(** ** The locks *)

Lemma acquire_lock_run name ttl_seconds w : 0 < ttl_seconds ->
  let token := uuid_hex (w_entropy w (w_drawn w) mod 2 ^ 128) in
  let '(r, w') := acquire_lock name ttl_seconds w in
  around w w' /\ w_db w' = w_db w /\ w_now w' = w_now w /\
  (r = Ok None /\ kv_look (w_now w) (lock_key name) (w_kv w) <> None /\ w_kv w' = w_kv w \/
   r = Ok (Some token) /\ kv_look (w_now w) (lock_key name) (w_kv w) = None /\
   kv_look (w_now w) (lock_key name) (w_kv w') = Some (KStr token, Some (w_now w + ttl_seconds * second))).
Proof.
  intros Ht. unfold acquire_lock, set_nx, bind, uuid4, ret. cbn zeta. simpl.
  destruct (kv_look (w_now w) (lock_key name) (w_kv w)) as [e|] eqn:E; simpl.
  - split; [by split |]. do 2 (split; [done |]). by left.
  - split; [by split |]. do 2 (split; [done |]). right. split; [done |]. split; [done |].
    rewrite kv_set_eq; [done |]. intros t [= <-]. unfold second. lia.
Qed.

Lemma release_lock_run name token w :
  let '(r, w') := release_lock name token w in
  r = Ok tt /\ around w w' /\ w_db w' = w_db w /\ w_now w' = w_now w /\
  (forall d, kv_look (w_now w) (lock_key name) (w_kv w') <> Some (KStr token, d)) /\
  (forall k now, k <> lock_key name -> kv_look now k (w_kv w') = kv_look now k (w_kv w)) /\
  (forall v d, kv_look (w_now w) (lock_key name) (w_kv w) = Some (v, d) -> kv_text v <> token -> w_kv w' = w_kv w).
Proof.
  unfold release_lock, still_ours, kv_get, kv_delete, bind, ret.
  destruct (kv_look (w_now w) (lock_key name) (w_kv w)) as [[v d]|] eqn:E; simpl.
  - destruct (str_eqb (kv_text v) token) eqn:Et; bool_hyps; simpl; split; try done; (split; [by split |]); do 2 (split; [done |]); (split; [| split]).
    + intros d'. by rewrite kv_del_eq.
    + intros k now Hk. by rewrite kv_del_ne.
    + by intros v' d' [= <- <-].
    + intros d'. rewrite E. intros [= -> _]. by apply Et.
    + done.
    + done.
  - split; [done |]. split; [by split |]. do 2 (split; [done |]). split; [| done]. intros d. by rewrite E.
Qed.

(** Waiting ends, with the lock or without it. *)
Lemma wait_attempts_run name left w :
  let '(r, w') := wait_attempts name left w in
  around w w' /\
  match r with
  | Ok token => exists d, kv_look (w_now w') (lock_key name) (w_kv w') = Some (KStr token, Some d)
  | Raise e => e = lock_busy name
  end.
Proof.
  revert w. induction left as [|left IH]; intros w; [by split |]. cbn [wait_attempts]. unfold bind at 1.
  pose proof (acquire_lock_run name LOCK_TTL_SECONDS w ltac:(done)) as H. cbn zeta in H.
  destruct (acquire_lock name LOCK_TTL_SECONDS w) as [r1 w1]. destruct H as (A & _ & N & [(-> & _ & _)|(-> & _ & Hk)]).
  - unfold bind. destruct (_sleep LOCK_INTERVAL w1) as [rs w2] eqn:Es. apply _sleep_run in Es as (-> & A2 & _).
    specialize (IH w2). destruct (wait_attempts name left w2) as [r w']. destruct IH as [A3 Hr]. split; [| done].
    by do 2 (eapply around_trans; [done |]).
  - unfold ret. split; [done |]. rewrite N. eauto.
Qed.
End running.

(** ** Processes and a lock

    Processes take the lock, work, and release it; [release_lock] is two commands
    to Valkey, and other processes may run in between. *)
Section processes.
Context {P : Platform}.
Variable name : string.

Inductive phase :=
  | Idle
  | Holding (token : string) (since : Z)
  | Releasing (token : string) (since : Z).   (* read its own token, not yet deleted the key *)
Record System := { sy_world : World; sy_phase : nat -> phase }.

Definition set_phase (i : nat) (p : phase) (f : nat -> phase) : nat -> phase := fun j => if (i =? j)%nat then p else f j.

(** Since when the process has been inside. *)
Definition inside (p : phase) : option Z :=
  match p with Idle => None | Holding _ since | Releasing _ since => Some since end.
Definition within_ttl (t : Z) (p : phase) : Prop :=
  match inside p with Some since => t < since + LOCK_TTL_SECONDS * second | None => True end.

(** [prompt]: time does not reach the deadline of a process before it is through
    with its release. *)
Inductive step (prompt : Prop) : System -> System -> Prop :=
  | step_acquire i w ph token w' :
      ph i = Idle -> acquire_lock name LOCK_TTL_SECONDS w = (Ok (Some token), w') ->
      step prompt {| sy_world := w; sy_phase := ph |}
        {| sy_world := w'; sy_phase := set_phase i (Holding token (w_now w)) ph |}
  | step_refused i w ph w' :
      ph i = Idle -> acquire_lock name LOCK_TTL_SECONDS w = (Ok None, w') ->
      step prompt {| sy_world := w; sy_phase := ph |} {| sy_world := w'; sy_phase := ph |}
  | step_test i w ph token since ours w' :
      ph i = Holding token since -> still_ours name token w = (Ok ours, w') ->
      step prompt {| sy_world := w; sy_phase := ph |}
        {| sy_world := w'; sy_phase := set_phase i (if ours then Releasing token since else Idle) ph |}
  | step_delete i w ph token since w' :
      ph i = Releasing token since -> kv_delete (lock_key name) w = (Ok tt, w') ->
      step prompt {| sy_world := w; sy_phase := ph |} {| sy_world := w'; sy_phase := set_phase i Idle ph |}
  | step_time w ph d :
      0 <= d -> (prompt -> forall i, within_ttl (w_now w + d) (ph i)) ->
      step prompt {| sy_world := w; sy_phase := ph |} {| sy_world := set_now (w_now w + d) w; sy_phase := ph |}.

Definition initial (w : World) : System := {| sy_world := w; sy_phase := fun _ => Idle |}.
Definition reachable (prompt : Prop) (w : World) : System -> Prop := rtc (step prompt) (initial w).

(** Who is inside owns the key until its own deadline. *)
Definition owns (w : World) (p : phase) : Prop :=
  match p with
  | Idle => True
  | Holding token since | Releasing token since =>
      kv_look (w_now w) (lock_key name) (w_kv w) = Some (KStr token, Some (since + LOCK_TTL_SECONDS * second)) /\
      w_now w < since + LOCK_TTL_SECONDS * second
  end.
Definition exclusive (s : System) : Prop :=
  forall i j, inside (sy_phase s i) <> None -> inside (sy_phase s j) <> None -> i = j.
Definition lock_inv (s : System) : Prop := (forall i, owns (sy_world s) (sy_phase s i)) /\ exclusive s.

Lemma set_phase_eq i p f : set_phase i p f i = p.
Proof. unfold set_phase. by rewrite Nat.eqb_refl. Qed.
Lemma set_phase_ne i j p f : i <> j -> set_phase i p f j = f j.
Proof. intros H. unfold set_phase. by destruct (Nat.eqb_spec i j). Qed.

Lemma owns_look w p : inside p <> None -> owns w p -> kv_look (w_now w) (lock_key name) (w_kv w) <> None.
Proof. destruct p; simpl; [done | |]; intros _ [-> _]; done. Qed.

Lemma inside_set i p f j : inside p = None \/ inside (f i) <> None ->
  inside (set_phase i p f j) <> None -> inside (f j) <> None.
Proof.
  intros Hp. destruct (Nat.eq_dec i j) as [<-|Hne]; [rewrite set_phase_eq | by rewrite set_phase_ne].
  intros H. destruct Hp as [Hp|Hp]; [by rewrite Hp in H | done].
Qed.

Lemma exclusive_set i p w w' ph : inside p = None \/ inside (ph i) <> None ->
  exclusive {| sy_world := w; sy_phase := ph |} -> exclusive {| sy_world := w'; sy_phase := set_phase i p ph |}.
Proof. intros Hp H j k Hj Hk. simpl in *. apply H; simpl; by eapply inside_set. Qed.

____

▶ _EXERCISE AIM_
Here the job is to set down exactly the lines of the material above that fall between the one with "by do 2 (eapply around_trans; [done |])." and the one with "Processes take the", inclusive, and nothing beyond them.

▶ _RESULT FOR THIS TASK_
    by do 2 (eapply around_trans; [done |]).
  - unfold ret. split; [done |]. rewrite N. eauto.
Qed.
End running.

(** ** Processes and a lock

    Processes take the lock, work, and release it; [release_lock] is two commands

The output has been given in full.